* _Supplied information_:
· · · ·
Definition get_notifier : M St BackupNotifier := fun st => (st, Val (notifier st)).

Definition set_notifier (n : BackupNotifier) : M St unit :=
  fun st => (mkState (world st) n (outbox st), Val tt).

(** [str(n)] *)
Definition str_of (n : Z) : M St string :=
  match Py.str_int n with
  | Some s => ret s
  | None => raise ValueError
  end.

(** [b.decode('utf8')] *)
Definition decode_bytes (b : string) : M St string :=
  match Py.decode_utf8 b with
  | Some s => ret s
  | None => raise UnicodeDecodeError
  end.

(** *** [BackupNotifier] *)

(** [add_success(self, message)] *)
Definition add_success (message : string) : M St unit :=
  n <- get_notifier ;;
  set_notifier
    (mkBackupNotifier (_server n) (_port n) (_user n) (_password n)
       (_fromaddr n) (_toaddr n)
       (_success_messages n ++ [message]) (_error_messages n)
       (_warning_messages n)).

(** [add_error(self, message, e=None)]. The parts of the text are computed
    from left to right: [str(e.returncode)], then the three [decode]. *)
Definition add_error (message : string) (e : context) : M St unit :=
  let body := message ++ Py.nl in
  body <-
    (if context_truthy e then
       match e with
       | CProc e =>
           status <- str_of (returncode e) ;;
           out <- decode_bytes (stdout e) ;;
           err <- decode_bytes (stderr e) ;;
           out' <- decode_bytes (output e) ;;
           ret (body ++ "Call:" ++ Py.nl ++ " " ++ Py.join " " (cmd e)
                  ++ Py.nl ++ Py.nl
                  ++ "Call exited with status " ++ status
                  ++ Py.nl ++ Py.nl
                  ++ "Stdout:" ++ Py.nl ++ out ++ Py.nl ++ Py.nl
                  ++ "Stderr:" ++ Py.nl ++ err ++ Py.nl ++ Py.nl
                  ++ "Output:" ++ Py.nl ++ out' ++ Py.nl ++ Py.nl)
       | _ => raise AttributeError
       end
     else ret body) ;;
  n <- get_notifier ;;
  set_notifier
    (mkBackupNotifier (_server n) (_port n) (_user n) (_password n)
       (_fromaddr n) (_toaddr n)
       (_success_messages n) (_error_messages n ++ [body])
       (_warning_messages n)).

(** [add_warning(self, message, e=None)] *)
Definition add_warning (message : string) (e : context) : M St unit :=
  let body := message ++ Py.nl in
  body <-
    (if context_truthy e then
       match e with
       | CProc e =>
           status <- str_of (returncode e) ;;
           ret (body ++ "Call:" ++ Py.nl ++ " " ++ Py.join " " (cmd e)
                  ++ Py.nl ++ Py.nl
                  ++ "Call exited with status " ++ status
                  ++ Py.nl ++ Py.nl
                  ++ "Stdout:" ++ Py.nl ++ " " ++ bytes_repr (stdout e)
                  ++ Py.nl ++ Py.nl
                  ++ "Stderr:" ++ Py.nl ++ " " ++ bytes_repr (stderr e)
                  ++ Py.nl ++ Py.nl
                  ++ "Output:" ++ Py.nl ++ " " ++ bytes_repr (output e)
                  ++ Py.nl ++ Py.nl)
       | _ => raise AttributeError
       end
     else ret body) ;;
  n <- get_notifier ;;
  set_notifier
    (mkBackupNotifier (_server n) (_port n) (_user n) (_password n)
       (_fromaddr n) (_toaddr n)
       (_success_messages n) (_error_messages n)
       (_warning_messages n ++ [body])).

(** [str(len(l))]: the length of a list is below [2 ^ 63], far from 4300
    digits. *)
Definition str_of_nat (n : nat) : string := Py.str_of_int (Z.of_nat n).

(** [for x in l: body += tag + x + "\n\n"] *)
Fixpoint report_section (tag : string) (l : list string) (body : string) : string :=
  match l with
  | [] => body
  | x :: r => report_section tag r (body ++ tag ++ x ++ Py.nl ++ Py.nl)
  end.

(** [send_notification(self)], with [_send_email_notification] handing the
    message to the mail server. *)
Definition send_notification : M St unit :=
  fun st =>
    let n := notifier st in
    let hostname := gethostname (world st) in
    let num_successes := length (_success_messages n) in
    let num_errors := length (_error_messages n) in
    let num_warnings := length (_warning_messages n) in
    let subject :=
      hostname ++ " Backup Complete: " ++ str_of_nat num_errors ++ " Errors, "
        ++ str_of_nat num_successes ++ " Successes, "
        ++ str_of_nat num_warnings ++ " Warnings." in
    let body := "" in
    let body :=
      if Nat.eqb num_errors 0 then body
      else report_section ("--- ERROR:" ++ Py.nl) (_error_messages n) body in
    let body :=
      if Nat.eqb num_warnings 0 then body
      else report_section ("--- WARNING:" ++ Py.nl) (_warning_messages n) body in
    let body :=
      if Nat.eqb num_successes 0 then body
      else report_section ("--- OK:" ++ Py.nl) (_success_messages n) body in
    (mkState (world st) n
       (outbox st ++ [mkEmail subject (_fromaddr n) (_toaddr n) body]),
     Val tt).

(** *** Child processes *)

(** The argument vector of a child process, read from its first element on:
    an element that is no [str] raises [TypeError], and a [str] with a null
    character raises [ValueError]. *)
Fixpoint argv_of (args : list pyval) : result (list string) :=
  match args with
  | [] => Val []
  | VStr s :: r =>
      if has_nul s then Exc ValueError
      else match argv_of r with
           | Val l => Val (s :: l)
           | Exc e => Exc e
           end
  | VInt _ :: _ => Exc TypeError
  end.

(** [subprocess.run(args, check=True, stdout=PIPE, stderr=PIPE)] *)
Definition subprocess_run (args : list pyval) : M St unit :=
  fun st =>
    match argv_of args with
    | Exc e => (st, Exc e)
    | Val argv =>
        if starts (world st) argv then
          let '(w, c) := spawn (world st) argv in
          let st' := mkState w (notifier st) (outbox st) in
          if Z.eqb (c_returncode c) 0 then (st', Val tt)
          else (st', Exc (CalledProcessError
                            (mkProcError argv (c_returncode c) (c_stdout c)
                               (c_stderr c))))
        else (st, Exc OSError)
    end.

(** [subprocess.Popen(args, stdout=PIPE)], read to its end: the bytes that
    the child wrote; its exit status is not looked at. *)
Definition popen_stdout (args : list pyval) : M St string :=
  fun st =>
    match argv_of args with
    | Exc e => (st, Exc e)
    | Val argv =>
        if starts (world st) argv then
          let '(w, c) := spawn (world st) argv in
          (mkState w (notifier st) (outbox st), Val (c_stdout c))
        else (st, Exc OSError)
    end.

(** [subprocess.Popen(argv, stdin=p.stdout, stdout=PIPE)] for a local
    filter, read to its end: [f] is what the program makes of its input. *)
Definition popen_filter (argv : list string) (f : string -> string)
    (input : string) : M St string :=
  fun st =>
    if starts (world st) argv then (st, Val (f input)) else (st, Exc OSError).

(** [a + b] where [a] is a [str]. *)
Definition str_add (a : string) (b : pyval) : M St string :=
  match b with
  | VStr s => ret (a ++ s)
  | VInt _ => raise TypeError
  end.

Definition strs (l : list string) : list pyval := map VStr l.

(** *** [main]: reading the settings *)

Definition exclude_options (l : option (list string)) : list string :=
  match l with
  | None => []
  | Some l => map (fun exclude => "--exclude=" ++ exclude) l
  end.

(** Lines 138 to 153: the retention of one backup set, in minutes. *)
Definition resolve_retention (backupsetLocalDir : string)
    (retention : option string) : M St Z :=
  let retentionMinutes := 12 * 52 * 7 * 24 * 60 in
  match retention with
  | None => ret retentionMinutes
  | Some retentionData =>
      match Py.int (Py.init retentionData) with
      | None => raise ValueError
      | Some retentionTime =>
          let retentionUnit := Py.lower (Py.last1 retentionData) in
          if Py.contains "y" retentionUnit then
            ret (retentionTime * 365 * 24 * 60)
          else if Py.contains "w" retentionUnit then
            ret (retentionTime * 52 * 7 * 24 * 60)
          else if Py.contains "d" retentionUnit then
            ret (retentionTime * 24 * 60)
          else if Py.contains "h" retentionUnit then
            ret (retentionTime * 60)
          else if Py.contains "m" retentionUnit then
            ret retentionTime
          else
            add_warning "No Retention Policy Set on Backup Set"
              (CStr ("Retention for " ++ backupsetLocalDir
                       ++ " defaulting to 12 weeks.")) ;;;
            ret retentionMinutes
      end
  end.

(** Lines 127 to 155: one turn of the loop over the configured backup sets;
    the result is the list [backupSets] after it. *)
Definition load_backupset (backupBaseExcludes : list string)
    (backupSets : list BackupSet) (backupset : SetSettings)
    : M St (list BackupSet) :=
  fun st =>
    let backupsetLocalDir := j_localdir backupset in
    if negb (isdir (world st) backupsetLocalDir) then
      (add_warning "Local Backup Directory Missing"
         (CStr ("Local directory to backup, " ++ backupsetLocalDir
                  ++ " does not exist. Should it? Backup set skipped.")) ;;;
       ret backupSets) st
    else
      (let backupsetRemoteDir := j_remotedir backupset in
       let backupsetExcludes := exclude_options (j_excludes backupset) in
       retentionMinutes <- resolve_retention backupsetLocalDir (j_retention backupset) ;;
       ret (backupSets ++
              [mkBackupSet backupsetLocalDir backupsetRemoteDir
                 (backupBaseExcludes ++ backupsetExcludes) retentionMinutes])%list) st.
· · · ·
* _Required action_:
Using the listing above, locate the lines that hold "backupsetRemoteDir" and copy each one.

* _Task answer_:
      (let backupsetRemoteDir := j_remotedir backupset in
              [mkBackupSet backupsetLocalDir backupsetRemoteDir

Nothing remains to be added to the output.